Regex searches on text files

WARNING: You currently have Javascript disabled!
This website will not function correctly without Javascript enabled.

Paul R1

14 discussion posts

Keith,

I've observed another behaviour which I'd like to bring to your attention regarding regex searches. I was finding that my searches were apparently just hanging. After some investigation what I've found is that it's not a hang but rather an exponentially increasing search time when carrying out a regex search on a text file. I found it on a very large csv file but the same is true for text files as they use the same handler (query.dll).

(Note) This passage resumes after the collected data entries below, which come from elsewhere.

(** * Template detection and overlay mapping of app.js

    A shallow embedding of the detection core of [src/app.js]:
    the grayscale conversion and the sliding-window matcher of
    [findTemplate], the lock counter of [startProcessing] and the
    "contain" mapping of [positionOverlay]; then the rest of the page
    around it: the frame loop, the bell and the timed GIF sequence, the
    reference crop of [setupTemplate] and the requests of [startCamera].

    JavaScript numbers are IEEE-754 doubles.  Values that stay integral in
    the program (pixel bytes, canvas sizes, loop indices, sums of absolute
    differences, counters) are [Z]; the luminance expression and the
    overlay geometry, where rounding is visible, are evaluated on Rocq's
    primitive binary64 floats; the score of a window, a quotient of two
    integers, is an exact rational (see [number]). *)

From Stdlib Require Import ZArith List Lia Bool QArith Qreduction.
From Stdlib Require Import Floats Uint63 Sorted.
From Stdlib Require String.
Import String.StringSyntax.
Delimit Scope string_scope with string.
Import ListNotations.

#[local] Set Warnings "-inexact-float".
#[local] Open Scope Z_scope.

(** ** Numbers *)

Module Num.

(** An integral JavaScript number as a double (exact below 2^53). *)
Definition of_Z (z : Z) : float :=
  if z <? 0 then PrimFloat.opp (PrimFloat.of_uint63 (Uint63.of_Z (- z)))
  else PrimFloat.of_uint63 (Uint63.of_Z z).

(** Reading a typed array: [None] is [undefined], whose numeric value
    is NaN. *)
Definition to_number (v : option Z) : float :=
  match v with
  | Some z => of_Z z
  | None => PrimFloat.nan
  end.

Definition wrap32 (z : Z) : Z :=
  (z + 2147483648) mod 4294967296 - 2147483648.

(** [f | 0], that is ToInt32: NaN and the infinities give 0, any other
    double is truncated toward zero and reduced modulo 2^32 into the
    signed range.  [frshiftexp] yields [f = m * 2^(e - 2101)] with
    [1/2 <= |m| < 1] and [normfr_mantissa m = |m| * 2^53]. *)
Definition to_int32 (f : float) : Z :=
  if PrimFloat.is_nan f || PrimFloat.is_infinity f then 0
  else
    let (m, e) := PrimFloat.frshiftexp f in
    let mag := Z.shiftl (Uint63.to_Z (PrimFloat.normfr_mantissa m))
                        (Uint63.to_Z e - 2154) in
    wrap32 (if PrimFloat.get_sign f then - mag else mag).

End Num.

(** ** Grayscale conversion (app.js 200-204 and 222-225) *)

(** [(r * 0.299 + g * 0.587 + b * 0.114) | 0] on three array reads. *)
Definition luminance (r g b : option Z) : Z :=
  Num.to_int32 (Num.to_number r * 0.299 + Num.to_number g * 0.587
                + Num.to_number b * 0.114)%float.

Definition gray (r g b : Z) : Z := luminance (Some r) (Some g) (Some b).

(** The spec's formula read over the reals:
    floor(0.299 R + 0.587 G + 0.114 B). *)
Definition gray_real_floor (r g b : Z) : Z :=
  (299 * r + 587 * g + 114 * b) / 1000.

(** An exhaustive check over all byte triples, run on machine integers. *)
Module GrayCheck.

#[local] Open Scope uint63_scope.

Definition bytes : list int :=
  map (fun n => Uint63.of_Z (Z.of_nat n)) (seq 0 256).

Definition expr (i j k : int) : float :=
  (PrimFloat.of_uint63 i * 0.299 + PrimFloat.of_uint63 j * 0.587
   + PrimFloat.of_uint63 k * 0.114)%float.

Definition trunc (f : float) : int :=
  let (m, e) := PrimFloat.frshiftexp f in
  PrimFloat.normfr_mantissa m >> (2154 - e).

Definition ok (i j k : int) : bool :=
  let f := expr i j k in
  let v := trunc f in
  let s := 299 * i + 587 * j + 114 * k in
  negb (PrimFloat.is_nan f) && negb (PrimFloat.is_infinity f)
  && negb (PrimFloat.get_sign f)
  && (snd (PrimFloat.frshiftexp f) <=? 2154)
  && (v <=? 255) && (1000 * v <=? s) && (s <? 1000 * v + 2000).

Definition forallb3 {A : Type} (p : A -> A -> A -> bool) (l : list A) : bool :=
  forallb (fun i => forallb (fun j => forallb (p i j) l) l) l.

End GrayCheck.

(** ** Data model *)

(** A 2D canvas and its RGBA backing store: four bytes per pixel, rows
    first, as [getImageData(0, 0, width, height).data] exposes it. *)
Record Canvas := {
  width : Z;
  height : Z;
  pixels : list Z
}.

(** The store of a canvas context holds exactly its pixels, as bytes. *)
Definition canvas_ok (c : Canvas) : Prop :=
  Z.of_nat (length (pixels c)) = 4 * width c * height c /\
  Forall (fun v => 0 <= v <= 255) (pixels c).

Inductive completion (A : Type) : Type :=
| Normal (a : A)
| IndexSizeError.
Arguments Normal {A} a.
Arguments IndexSizeError {A}.

(** [getImageData] raises IndexSizeError on an empty rectangle. *)
Definition getImageData (c : Canvas) : completion (list Z) :=
  if (width c =? 0) || (height c =? 0) then IndexSizeError
  else Normal (pixels c).

(** An indexed read of a typed array; [None] stands for [undefined]. *)
Definition read (a : list Z) (i : Z) : option Z :=
  if i <? 0 then None else nth_error a (Z.to_nat i).

(** A store into a [Uint8ClampedArray]. *)
Definition clamp8 (v : Z) : Z := Z.max 0 (Z.min 255 v).

(** The score is [sum / cnt] with [sum] and [cnt] integers: it is kept as
    an exact rational, next to the two special doubles the code can meet.
    The quotient of two such integers is at most 255 and two quotients with
    the same divisor differ by at least [1 / cnt], far above the spacing of
    doubles there, so the rounding of the division neither merges nor
    reorders scores; with the 64x64 template [cnt] is 1024 and the division
    is exact. *)
Inductive number : Type :=
| Fin (q : Q)
| PosInf
| NaN.

Definition Qltb (p q : Q) : bool :=
  (Qnum p * QDen q <? Qnum q * QDen p)%Z.

(** [a < b] on numbers: false as soon as one side is NaN. *)
Definition num_ltb (a b : number) : bool :=
  match a, b with
  | Fin p, Fin q => Qltb p q
  | Fin _, PosInf => true
  | _, _ => false
  end.

(** [sum / cnt]; [0 / 0] is NaN. *)
Definition num_div (sum cnt : Z) : number :=
  if cnt =? 0 then (if sum =? 0 then NaN else PosInf)
  else Fin (Qred (sum # Z.to_pos cnt)).

Module Box.
Record t := { x : Z; y : Z; w : Z; h : Z }.
End Box.

Module Match.
Record t := { x : Z; y : Z; score : number; box : option Box.t }.
End Match.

Actually it seems to be because I'm using a positive lookahead so it may just be a fact of life but I tried doing a search on a text file that I kept doubling in size with the following results:

test 1 - 20 lines/726 characters - positive lookahead search takes 4.815 seconds
test 2 - 40 lines/14572 characters - positive lookahead search takes 18.884 seconds
test 3 - 80 lines/29144 characters - positive lookahead search takes 75.012 seconds

So typically a doubling of the file size quadruples the search time. Note that if I do a simple regex search on the 80 line file the time is 0.14s compared to 0.13 seconds using a non-regex search so the positive lookahead really kills it. My problem was that my regex search was hitting a file that was about 400Mb in size hence the whole thing appeared to hang.

One other interesting thing I observed was that when I ran such a search, looking at the task manager on my laptop showed that fileseek was consuming about 25% of my CPU cycles. I simply stopped the search and the pause and stop buttons greyed out seemingly indicating that the search had stopped but fileseek continued to consume 25% of the CPU. If I then restarted the search fileseek started to consume 50% of my CPU. Repeating the cycle jumped it another 25%. So apparently stopping the search doesn't stop the thread doing the work and if you do this a few times your computer grinds to a halt. However closing fileseek completely does resolve the problem.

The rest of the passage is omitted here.